The food tasted delicious, a rare treat nowadays. Most of the time food had no flavor and I usually wasn't hungry, but oddly enough today I had an appetite and I ravished the greasy burger and the thick steak fries. I had almost forgotten about the growing darkness until I saw Anne waiting at the table by the door and I remembered the night last October when Kevin and I had come out for a bite and found Diane sitting there with her boyfriend, Dirk the Dick.
I'd seen him before at the court hearings, but seeing him then, sitting with Diane holding hands across the table suddenly made the divorce seem all too real. Even thinking about it now made the Shadow come down upon me.
I first noticed the Shadow last spring, when Diane was on another one of her business trips. She'd called me from Omaha. “I want a divorce," she'd said. “I met someone I really love. He's like an angel. God wants us to be together." “Yeah? I'm sure God really wants to see our family broken up," I'd said, “so you can be with some guy you met at a bar."
“I should have known you'd be critical. Why can't you just be happy for me?"
Typical Diane. She wanted a divorce and expected me to be happy. I hung up and stared at the wall for a long time. That was the first time I noticed the Shadow. It was nothing more than a tiny dot just above my real shadow. At first I thought it was a trick of the light. I waved my arm. My shadow would move with me, but that odd dark speck would move in a different direction. I played with it in different settings, with different light. It was always there, but when I pointed it out to Kevin once, he couldn't see it.
I tried to ignore it, but that only seemed to make it larger, stronger. I saw it more and more as the divorce went on. It was there when Kevin saw me and Diane at each other's throats, fighting over every tiny thing. It was there when we put the house up for sale and both of us moved out, me and Kevin into a trailer and Diane to Omaha. And it was there when we faced each other in court, Diane suddenly deciding that Kevin should come and live with her and Dirk the Dick. Soon, the shadow turned into The Shadow, which was what I called it, as if it were a being with a life-force of it's own.
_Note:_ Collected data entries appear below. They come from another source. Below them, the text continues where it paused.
Lemma filter_record_items_ne r id : record_id r <> id -> filter (of_record id) (record_items r) = [].
Proof.
  intros Hne. unfold record_items. induction (rec_delivery_events r) as [|e l IH]; [done|].
  by rewrite fmap_cons, filter_cons_False by done.
Qed.

Lemma filter_replay_items records risks r :
  NoDup (record_id <$> records) -> r ∈ records ->
  filter (of_record (record_id r)) (replay_items records risks) = record_items r.
Proof.
  intros Hn Hr. unfold replay_items. rewrite filter_app.
  replace (filter (of_record (record_id r)) (RRisk <$> risks)) with (@nil ReplayItem).
  2: { induction risks as [|x l IH]; [done|]. by rewrite fmap_cons, filter_cons_False by (by intros ?). }
  rewrite app_nil_r. induction records as [|r' records IH]; [by apply elem_of_nil in Hr|].
  rewrite fmap_cons in Hn. apply NoDup_cons in Hn as [Hnot Hn].
  rewrite fmap_cons. cbn [concat]. rewrite filter_app.
  apply elem_of_cons in Hr as [->|Hr].
  - rewrite filter_record_items_eq. replace (filter _ (concat _)) with (@nil ReplayItem); [by rewrite app_nil_r|].
    clear IH Hn. induction records as [|r2 records IH]; [done|].
    rewrite fmap_cons in *. apply not_elem_of_cons in Hnot as [Hne Hnot]. cbn [concat].
    rewrite filter_app, filter_record_items_ne by congruence. by rewrite <- IH.
  - rewrite filter_record_items_ne; [by apply IH|]. intros Heq. apply Hnot. rewrite Heq.
    by apply list_elem_of_fmap_2.
Qed.

Lemma elem_of_replay_items records risks i :
  i ∈ replay_items records risks ->
  match i with
  | RDelivery r e => r ∈ records /\ e ∈ rec_delivery_events r
  | RRisk e => e ∈ risks
  end.
Proof.
  unfold replay_items. rewrite elem_of_app. intros [Hi|(e & -> & He)%list_elem_of_fmap]; [|done].
  apply list_elem_of_In, in_concat in Hi as (l & Hl & Hi).
  apply list_elem_of_In, list_elem_of_fmap in Hl as (r & -> & Hr).
  apply list_elem_of_In in Hi. unfold record_items in Hi.
  by apply list_elem_of_fmap in Hi as (e & -> & He).
Qed.

Lemma elem_of_replay_stream records risks i :
  i ∈ replay_stream records risks ->
  match i with
  | RDelivery r e => r ∈ records /\ e ∈ rec_delivery_events r
  | RRisk e => e ∈ risks
  end.
Proof. intros Hi. apply elem_of_replay_items. by rewrite <- replay_stream_perm. Qed.

Lemma increasing_sorted prior l :
  increasing prior l -> StronglySorted N.lt l /\ Forall (fun s => prior < s) l.
Proof.
  revert prior. induction l as [|s l IH]; intros prior; [by repeat constructor|].
  intros [Hs [Hl Hf]%IH]. split; [by constructor|]. constructor; [done|].
  eapply Forall_impl; [exact Hf|]. intros x Hx. simpl in Hx. lia.
Qed.

Lemma sorted_lt_nodup l : StronglySorted N.lt l -> NoDup l.
Proof.
  induction 1 as [|x l Hl IH Hx]; constructor; [|done]. intros Hin.
  rewrite Forall_forall in Hx. specialize (Hx x Hin). lia.
Qed.

Lemma record_items_seqs r : item_seq <$> record_items r = de_journal_seq <$> rec_delivery_events r.
Proof. unfold record_items. by rewrite <- list_fmap_compose. Qed.

Lemma sorted_keys_le (l : list ReplayItem) :
  StronglySorted N.lt (item_seq <$> l) -> StronglySorted (key_le item_seq) l.
Proof.
  induction l as [|i l IH]; [constructor|]. rewrite fmap_cons. inversion_clear 1 as [|?? Hs Hf].
  constructor; [by apply IH|]. apply Forall_forall. intros j Hj. rewrite Forall_forall in Hf.
  specialize (Hf (item_seq j) (list_elem_of_fmap_2 _ _ _ Hj)). unfold key_le, cmp, N_ord. by rewrite Hf.
Qed.

Lemma StronglySorted_filter {A} (R : A -> A -> Prop) (P : A -> Prop) `{forall x, Decision (P x)} l :
  StronglySorted R l -> StronglySorted R (filter P l).
Proof.
  induction 1 as [|x l Hl IH Hx]; [constructor|]. rewrite filter_cons. destruct (decide (P x)); [|done].
  constructor; [done|]. apply Forall_forall. intros y [_ Hy]%list_elem_of_filter.
  rewrite Forall_forall in Hx. by apply Hx.
Qed.

(** The items of a record appear in the stream in the order of its events. *)
Lemma stream_of_record records risks r :
  NoDup (record_id <$> records) -> r ∈ records -> validate_static r = Ok tt ->
  filter (of_record (record_id r)) (replay_stream records risks) = record_items r.
Proof.
  intros Hn Hr (_ & _ & Hinc & _)%validate_static_Ok. apply increasing_sorted in Hinc as [Hs _].
  rewrite <- record_items_seqs in Hs.
  rewrite <- (sort_by_key_id item_seq (filter _ _))
    by (apply StronglySorted_filter, sort_by_key_sorted).
  rewrite <- (sort_by_key_id item_seq (record_items r)) by by apply sorted_keys_le.
  symmetry. apply sort_by_key_unique; [|by apply sorted_lt_nodup].
  rewrite <- (filter_replay_items records risks r Hn Hr) at 1.
  by rewrite (replay_stream_perm records risks).
Qed.

(** ** What the blocking map holds *)
Definition latest (id : RecordId) (done : list ReplayItem) : option (SendRecord * EvidenceTag) :=
  match last (filter (of_record id) done) with
  | Some (RDelivery r e) => Some (r, tag (de_evidence e))
  | _ => None
  end.

Definition still_blocking (o : option (SendRecord * EvidenceTag)) : option (SendRecord * EvidenceTag) :=
  match o with Some (r, t) => if tag_is_blocking t then Some (r, t) else None | None => None end.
The Shadow descended into the knife I was holding and took shape. The ordinary butter knife suddenly turned into a crude hunting weapon with a long, serrated edge perfect for rendering and tearing flesh and creating pain.
This was nothing new. The Shadow had done this before, once when I had a flat tire on a cold night last November and the lug wrench turned into a giant crow bar and I almost knocked the Jeep off the jack. It happened another time when I was scrubbing an iron skillet and it turned into a heavy, flanged mace. And another time, when our Scout troop went to an archery range and the bow I was holding turned into a deadly crossbow.
I remember each of these times with vivid detail. I'd been thinking about the divorce: how much I'd like to put Diane in the bulls eye, or bash in the bitch's brains with the pan, or find her stinking lawyer stranded with a flat and come up behind him and smash in his fucking skull. Each time I felt a sudden clarity of vision, a feeling of floating on air, a tingling sensation on my skin, just as I did right now.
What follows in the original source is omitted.